Editorial: The cost of country living
City dwellers rarely now think about the speed of their internet connection.
The days of go-and-make-a-cup-of-tea-dial-up connections are long gone. For most people broadband offers what they need, at a cost of course.
Not so in the country, the country being defined as anywhere five minutes out of town.
Lovely views, no neighbours peering in your windows, clean air at night ... but pretty awful internet speed.
Expensive to lay cables, you see, for not many people. You can understand the arguments of providers like Chorus, as we've highlighted this week with the situation at Levels Valley. "Sure we can provide an upgraded service for a handful of clients, but it will cost $35,000."
The rural community has long been in this boat.
Roads, telephone and power lines ... all seen as essential today but all expensive initially to install.
Internet is the next "must have" in a modern society. And it is a must have.
Most of the business of farming is done outside, but the paperwork is no different to any other commercial operation in a city. So emails, running real-time interactive programmes, research ... it all requires fast broadband.
As Levels Valley resident Jason Winter said this week: "forget ultra-fast, just normal would do".
Meetings using Skype would be out of the question. As would gaming, movie downloads, and maybe even school homework.
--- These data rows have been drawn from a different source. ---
(* ===== verification/PathMapping.v ===== *)
(** * Path mappings and path normalization (crates/surge-ts-config)

    [select_path_mapping_targets] of [src/mapping.rs] and
    [normalize_path_string] of [src/paths.rs]. A path is its text. *)

From S2P Require Import Prelude Utf8 RustStr.

Local Open Scope Z_scope.

Definition star : Z := 42.
Definition slash : Z := 47.
Definition backslash : Z := 92.
Definition colon : Z := 58.

(** ** Selecting a mapping *)

Record PathMapping := mkMapping { pattern : str; substitutions : list str }.

Definition single_star_parts (pattern : str) : option (str * str) :=
  first ← find_byte star pattern;
  if contains_byte star (drop (S first) pattern) then None
  else Some (take first pattern, drop (S first) pattern).

(** The first loop: an exact key. *)
Fixpoint exact_mapping (specifier : str) (mappings : list PathMapping) : option (list str) :=
  match mappings with
  | [] => None
  | mapping :: rest =>
      if negb (contains_byte star (pattern mapping)) && (pattern mapping =s specifier)
      then Some (substitutions mapping)
      else exact_mapping specifier rest
  end.

Definition pattern_matches (specifier prefix suffix : str) : bool :=
  negb ((length specifier <? length prefix + length suffix)%nat
        || negb (starts_with prefix specifier) || negb (ends_with suffix specifier)).

(** One round of the second loop. *)
Definition better_mapping (specifier : str) (best : option (nat * PathMapping * str)) (mapping : PathMapping)
    : result (option (nat * PathMapping * str)) :=
  match single_star_parts (pattern mapping) with
  | None => Ok best
  | Some (prefix, suffix) =>
      if negb (pattern_matches specifier prefix suffix) then Ok best
      else
        captured ← unwrap (slice specifier (length prefix) (length specifier - length suffix));
        let more_specific :=
          match best with
          | Some (best_prefix_len, _, _) => (best_prefix_len <? length prefix)%nat
          | None => true
          end in
        Ok (if more_specific then Some (length prefix, mapping, captured) else best)
  end.

Fixpoint best_mapping (specifier : str) (best : option (nat * PathMapping * str)) (mappings : list PathMapping)
    : result (option (nat * PathMapping * str)) :=
  match mappings with
  | [] => Ok best
  | mapping :: rest =>
      best ← better_mapping specifier best mapping;
      best_mapping specifier best rest
  end.

Definition substitute (captured : str) (substitutions : list str) : list str :=
  map (replace [star] captured) (filter (fun s => (count_byte star s <= 1)%nat) substitutions).

Definition select_path_mapping_targets (specifier : str) (mappings : list PathMapping)
    : result (option (list str)) :=
  match exact_mapping specifier mappings with
  | Some targets => Ok (Some targets)
  | None =>
      best ← best_mapping specifier None mappings;
      Ok (match best with
          | Some (_, mapping, captured) => Some (substitute captured (substitutions mapping))
          | None => None
          end)
  end.

(** ** Normalizing a path *)

(** One round of the loop over the segments. *)
Definition push_segment (anchored : bool) (segments : list str) (segment : str) : list str :=
  if (segment =s []) || (segment =s lit ".") then segments
  else if segment =s lit ".." then
    match last segments with
    | Some l => if l =s lit ".." then if anchored then segments else segments ++ [segment]
                else take (length segments - 1) segments
    | None => if anchored then segments else segments ++ [segment]
    end
  else segments ++ [segment].

Definition normalize_path_string (path : str) : result str :=
  let path := replace [backslash] [slash] path in
  let is_absolute := starts_with [slash] path in
  '(drive_letter, path_to_split) ←
    (if bool_decide (chars path !! 1%nat = Some colon) then
       drive ← unwrap (slice path 0 2);
       rest ← unwrap (slice_from path 2);
       Ok (drive, rest)
     else Ok ([], path));
  let anchored := is_absolute || negb (drive_letter =s []) in
  let segments := fold_left (push_segment anchored) (split_byte slash path_to_split) [] in
  let root :=
    if negb (drive_letter =s []) then
      drive_letter ++ (if starts_with [slash] path_to_split then [slash] else [])
    else if is_absolute then [slash] else [] in
  let result := root ++ join [slash] segments in
  Ok (if result =s [] then (if is_absolute then [slash] else lit ".") else result).
(* ===== verification/Probe.v ===== *)
(** * File existence probes ([surge-ts/src/probe.rs], [host_fs.rs])

    The memo of the probes of a load: answers by path, a listing of a directory
    that was probed often, and the directories known to exist. The file system
    does not change during a load: it is the class [HostFs], whose laws are what
    the listing relies on. *)

From stdpp Require Import gmap sets.
From S2P Require Import Prelude Utf8 RustStr UnixPath.

(** ** The file system *)

Inductive FileType := PlainFile | Directory | OtherType | UnknownType.

(** [std::fs::read_dir]: the entries that could be read. *)
Inductive Listing :=
| Entries (entries : list (str * FileType))
| NotFound
| Unreadable.

(** A host's file system where one is installed ([host_*]), and the process's own
    ([std_*]), which they are otherwise. *)
Class HostFs := {
  is_custom : bool;
  host_is_file : str -> bool;
  host_is_dir : str -> bool;
  host_read_to_string : str -> option str;
  std_read_dir : str -> Listing;
  std_canonicalize : str -> option str;
  std_exists : str -> bool;
  std_is_file : str -> bool;
  std_is_dir : str -> bool;
  std_read_to_string : str -> option str;
}.

(** A path below some directory that does not end in a separator: the loader
    asks for nothing else. *)
Definition plainly_spelled (path : str) : Prop :=
  parent path <> Some [] /\ forall name, file_name path = Some name -> ends_with name path = true.

Definition is_ascii (name : str) : bool := forallb (fun b => (b <? 128)%Z) name.

(** What the process's own file system keeps: what is above a file or a
    directory is one, a directory that is listed can be searched, and its
    listing tells the plain files and misses no file, whatever case it is asked
    for in; a directory that is not there has no files. Nothing is said of the
    empty path, the parent of a bare name: it cannot be listed, and yet the
    names below it are those of the current directory. *)
Class HostFsLaws (Fs : HostFs) := {
  above_file path dir : host_is_file path = true -> parent path = Some dir -> dir <> [] -> host_is_dir dir = true;
  above_dir path dir : host_is_dir path = true -> parent path = Some dir -> dir <> [] -> host_is_dir dir = true;
  listed_file path dir name entries :
    std_read_dir dir = Entries entries -> parent path = Some dir -> file_name path = Some name ->
    plainly_spelled path -> (name, PlainFile) ∈ entries -> host_is_file path = true;
  file_listed path dir name entries :
    std_read_dir dir = Entries entries -> parent path = Some dir -> file_name path = Some name ->
    is_ascii name = true -> host_is_file path = true ->
    exists name' t, (name', t) ∈ entries /\ t <> Directory /\ to_ascii_lowercase name' = to_ascii_lowercase name;
  missing_dir path dir :
    std_read_dir dir = NotFound -> parent path = Some dir -> dir <> [] -> host_is_file path = false;
}.

(** ** The cache *)

Record DirListing := mkListing { files : gset str; maybe_lower : gset str; unlisted : bool }.

Record ProbeCache := mkProbe {
  paths : gmap str bool;
  dir_probe_counts : gmap str nat;
  dir_listings : gmap str DirListing;
  dir_exists_memo : gmap str bool;
}.

(** [ProbeCache::default] and [clear_probe_cache]. *)
Definition empty_cache : ProbeCache := mkProbe ∅ ∅ ∅ ∅.

Definition DIR_LISTING_THRESHOLD : nat := 16.

Section probe.
Context `{Fs : HostFs}.

(** [stat_is_file] without its counters. *)
Definition stat_is_file (path : str) : bool := host_is_file path.

(** A directory's ancestors are asked for first; they are shorter, so its
    length bounds the recursion. *)
Fixpoint dir_exists (fuel : nat) (dir : str) (cache : ProbeCache) : result (bool * ProbeCache) :=
  match fuel with
  | O => OutOfFuel
  | S fuel =>
      match dir_exists_memo cache !! dir with
      | Some hit => Ok (hit, cache)
      | None =>
          '(ruled_out, cache) ←
            (match parent dir with
             | Some above =>
                 if above =s [] then Ok (false, cache)
                 else '(above, cache) ← dir_exists fuel above cache; Ok (negb above, cache)
             | None => Ok (false, cache)
             end);
          let answer := if ruled_out : bool then false else host_is_dir dir in
          Ok (answer, mkProbe (paths cache) (dir_probe_counts cache) (dir_listings cache)
                        (<[dir := answer]> (dir_exists_memo cache)))
      end
  end.

(** One entry of the listing. *)
Definition list_entry (listing : DirListing) (entry : str * FileType) : DirListing :=
  let '(name, t) := entry in
  let lower := {[to_ascii_lowercase name]} in
  match t with
  | Directory => listing
  | PlainFile => mkListing ({[name]} ∪ files listing) (lower ∪ maybe_lower listing) (unlisted listing)
  | _ => mkListing (files listing) (lower ∪ maybe_lower listing) (unlisted listing)
  end.

Definition build_dir_listing (dir : str) : DirListing :=
  let listing := mkListing ∅ ∅ false in
  if is_custom then mkListing ∅ ∅ true
  else match std_read_dir dir with
       | Entries entries => foldl list_entry listing entries
       | NotFound => listing
       | Unreadable => mkListing ∅ ∅ true
       end.

Definition answer (listing : DirListing) (path name : str) : bool :=
  if unlisted listing then stat_is_file path
  else if decide (name ∈ files listing) then true
  else if decide (to_ascii_lowercase name ∈ maybe_lower listing) then stat_is_file path
  else false.

(** A name under an existing directory: from the listing once there is one. *)
Definition probe_listed (path dir name : str) (cache : ProbeCache) : bool * ProbeCache :=
  match dir_listings cache !! dir with
  | Some listing => (answer listing path name, cache)
  | None =>
      let count := match dir_probe_counts cache !! dir with Some count => S count | None => 1 end in
      let counts := <[dir := count]> (dir_probe_counts cache) in
      if (DIR_LISTING_THRESHOLD <=? count)%nat then
        let listing := build_dir_listing dir in
        (answer listing path name,
         mkProbe (paths cache) counts (<[dir := listing]> (dir_listings cache)) (dir_exists_memo cache))
      else (stat_is_file path, mkProbe (paths cache) counts (dir_listings cache) (dir_exists_memo cache))
  end.

Definition is_existing_file (path : str) (cache : ProbeCache) : result (bool * ProbeCache) :=
  match paths cache !! path with
  | Some hit => Ok (hit, cache)
  | None =>
      '(is_file, cache) ←
        (match is_custom, parent path, file_name path with
         | false, Some dir, Some name =>
             if is_ascii name then
               '(dir_is_there, cache) ← dir_exists (S (length dir)) dir cache;
               Ok (if dir_is_there : bool then probe_listed path dir name cache else (false, cache))
             else Ok (stat_is_file path, cache)
         | _, _, _ => Ok (stat_is_file path, cache)
         end);
      Ok (is_file, mkProbe (<[path := is_file]> (paths cache)) (dir_probe_counts cache) (dir_listings cache)
                     (dir_exists_memo cache))
  end.

(** The answers of a sequence of probes. *)
Fixpoint probes (asked : list str) (cache : ProbeCache) : result (list bool * ProbeCache) :=
  match asked with
  | [] => Ok ([], cache)
  | path :: asked =>
      '(hit, cache) ← is_existing_file path cache;
      '(hits, cache) ← probes asked cache;
      Ok (hit :: hits, cache)
  end.

(** ** The cache tells the truth

    The recursion on ancestors ends, whatever the cache holds. *)

Lemma dir_exists_ends fuel dir cache :
  (length dir < fuel)%nat -> returns (dir_exists fuel dir cache) (fun _ => True).
Proof.
  revert dir cache. induction fuel as [|fuel IH]; intros dir cache Hf; [lia|]. cbn [dir_exists].
  destruct (dir_exists_memo cache !! dir) as [hit|]; [done|]. apply returns_bind.
  apply (returns_mono _ (fun _ => True)); [|by intros [? ?]].
  destruct (parent dir) as [above|] eqn:Ep; [|done]. destruct (above =s []); [done|].
  apply returns_bind. apply parent_length in Ep.
  apply (returns_mono _ _ _ (IH above cache ltac:(lia))). by intros [? ?].
Qed.

Lemma is_existing_file_ends path cache : returns (is_existing_file path cache) (fun _ => True).
Proof.
  unfold is_existing_file. destruct (paths cache !! path); [done|]. apply returns_bind.
  apply (returns_mono _ (fun _ => True)); [|by intros [? ?]].
  destruct is_custom; [done|]. destruct (parent path) as [dir|]; [|done].
  destruct (file_name path) as [name|]; [|done]. destruct (is_ascii name); [|done]. apply returns_bind.
  apply (returns_mono _ _ _ (dir_exists_ends (S (length dir)) dir cache ltac:(lia))).
  by intros [there ?] _; destruct there.
Qed.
There are options for rural users, but they are slow in coming. The Government's Rural Broadband Initiative will deliver faster speeds via copper, fibre and wireless networks, but that will take time. Wireless options are also available through small companies using linked transmitters, and satellite can provide for the truly remote, although not quite as fast and at a cost.
This is a big issue for rural dwellers. Jason Winter reckoned the value of his house was less because of his slow internet speed.
And there is no easy answer. Just as there wouldn't have been when the first roads were being built or the first power lines installed.
There's a new price to be paid for living in the country.